然而,就在他轉身的剎那,一個身影跌跌撞撞地從那條金屬縫隙里沖了出來,差點撞到他身上。
是蘇蘅。
她原本洗得發白的袍子被扯開了一道口子,露出瘦削的肩膀,沾滿了污垢和銹跡。
臉上帶著驚恐,幾縷黑發被汗水黏在蒼白的臉頰上。
那雙清澈的眼睛此刻盛滿了無助的淚水。
她懷里緊緊抱著一個癟癟的、打滿補丁的舊布包,像是護著最后的珍寶。
她抬頭看到沈淵,那雙破碎的眸子瞬間閃過一絲微弱的、近乎絕望的希冀,但隨即又被更深的恐懼淹沒。

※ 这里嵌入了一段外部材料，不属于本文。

Lemma calm_activate a p f : calm (activateRideBooking a p f).
Proof. unfold activateRideBooking, checkActiveIndex. solve_calm. Qed.

Lemma calm_refundRideFull a b : calm (refundRideFullPayment a b).
Proof.
  intros d0. unfold refundRideFullPayment, rideOf, refundPaymentIntent, createNotification.
  repeat first [apply calm_markBookingPaymentPaid | apply calm_markBookingPaymentRefunded | apply calm_recordIssue | calm_step].
Qed.

Lemma calm_settle a b : calm (settleClaimedBooking a b).
Proof.
  intros d0. unfold settleClaimedBooking, rideOf, createNotification, recordProviderFeeForIntent, recordProviderFeeExpense, findByBooking, enqueueDeadlineCheck.
  repeat first [apply calm_markBookingPaymentPaid | apply calm_recordIssue | calm_step].
Qed.
End handlers.

(** ** The operations of the market *)

Section fair.
Context `{Env} `{EligibilityEnv} `{Google} `{RequestMaps}.

Lemma calm_assertCanPublish driverId vehicleId : calm (assertDriverCanPublish driverId vehicleId).
Proof. intros d0 s C. rewrite assert_run. exact C. Qed.

(** A request that is open has no offer taken. *)
Lemma open_not_taken d q r k o : MarketInv d -> Db.rideRequest d !! q = Some r -> RideRequest.status r = "OPEN"%string ->
  Db.rideRequestOffer d !! k = Some o -> RideRequestOffer.requestId o = q -> taken o = false.
Proof.
  intros M Er S E Q. destruct (market_offer d M k o E) as [_ (x & Ex & F)]. rewrite Q, Er in Ex. injection Ex as <-.
  rewrite S in F. unfold taken. apply bool_decide_eq_false_2. intros T. rewrite !elem_of_cons in T.
  destruct T as [T|[T|T]]; [rewrite T in F; discriminate F.. | inversion T].
Qed.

她認出了他,認出了鼴鼠窩外那個眼神像刀一樣冷的男人。
三個穿著破爛皮甲、滿臉橫肉的男人緊跟著從縫隙里追了出來,看到沈淵擋在蘇蘅身前,都愣了一下,隨即露出兇狠的表情。
“嘿!
小子,滾遠點!
別多管閑事!”
為首一個臉上帶著猙獰刀疤的壯漢晃了晃手里銹跡斑斑的鋼管,指著蘇蘅,“這妞兒偷了我們地盤上的‘東西’!”
“我沒有!”
蘇蘅的聲音帶著哭腔,但異常清晰,“那些苔蘚是長在廢鐵上的!
是…是自然生長的!
不是你們的!”
“放屁!”
另一個瘦高個啐了一口,“這片廢鐵是老子的!
上面長的草、落的灰、喘氣的耗子都是老子的!
把她包里的東西交出來!”
刀疤臉貪婪的目光掃過沈淵背后的戰術背包,尤其是在那鼓鼓囊囊、顯然是水壺形狀的部位停留了更久。
“還有你,小子,識相的把包留下,趕緊滾!
不然…”他獰笑著用鋼管敲了敲旁邊的金屬板,發出刺耳的噪音。
偵測到環境威脅:低(三個未受訓武裝拾荒者)。
評估宿主狀態:中度不適(輻射病干擾)。
建議:清除威脅。
任務發布…冰冷的藍色光幕在沈淵視野中無情地展開:任務:清除‘拾荒者三人組’(威脅等級:低)。
理由:妨礙宿主行動,存在潛在資源掠奪意圖。
獎勵:基礎力量強化(微量),壓縮能量棒*2。
又是清除!
又是冰冷的任務!
用微不足道的獎勵,**他成為殺戮機器!
沈淵的拳頭在身側驟然握緊,骨節發出輕微的爆響。
一股冰冷的暴戾瞬間沖上頭頂。
不是為了蘇蘅,而是因為這該死的種子!
它像一只無形的、惡毒的手,正試圖撥弄他,操控他走向預設的血腥命運!
“滾。”
沈淵的聲音透過防毒面具,嘶啞低沉,帶著一種壓抑到極致的、火山噴發前的平靜。
“哈?
你說什么?”
刀疤臉仿佛聽到了*****,夸張地掏了掏耳朵,和兩個同伴一起哄笑起來,“小子,找死是吧?”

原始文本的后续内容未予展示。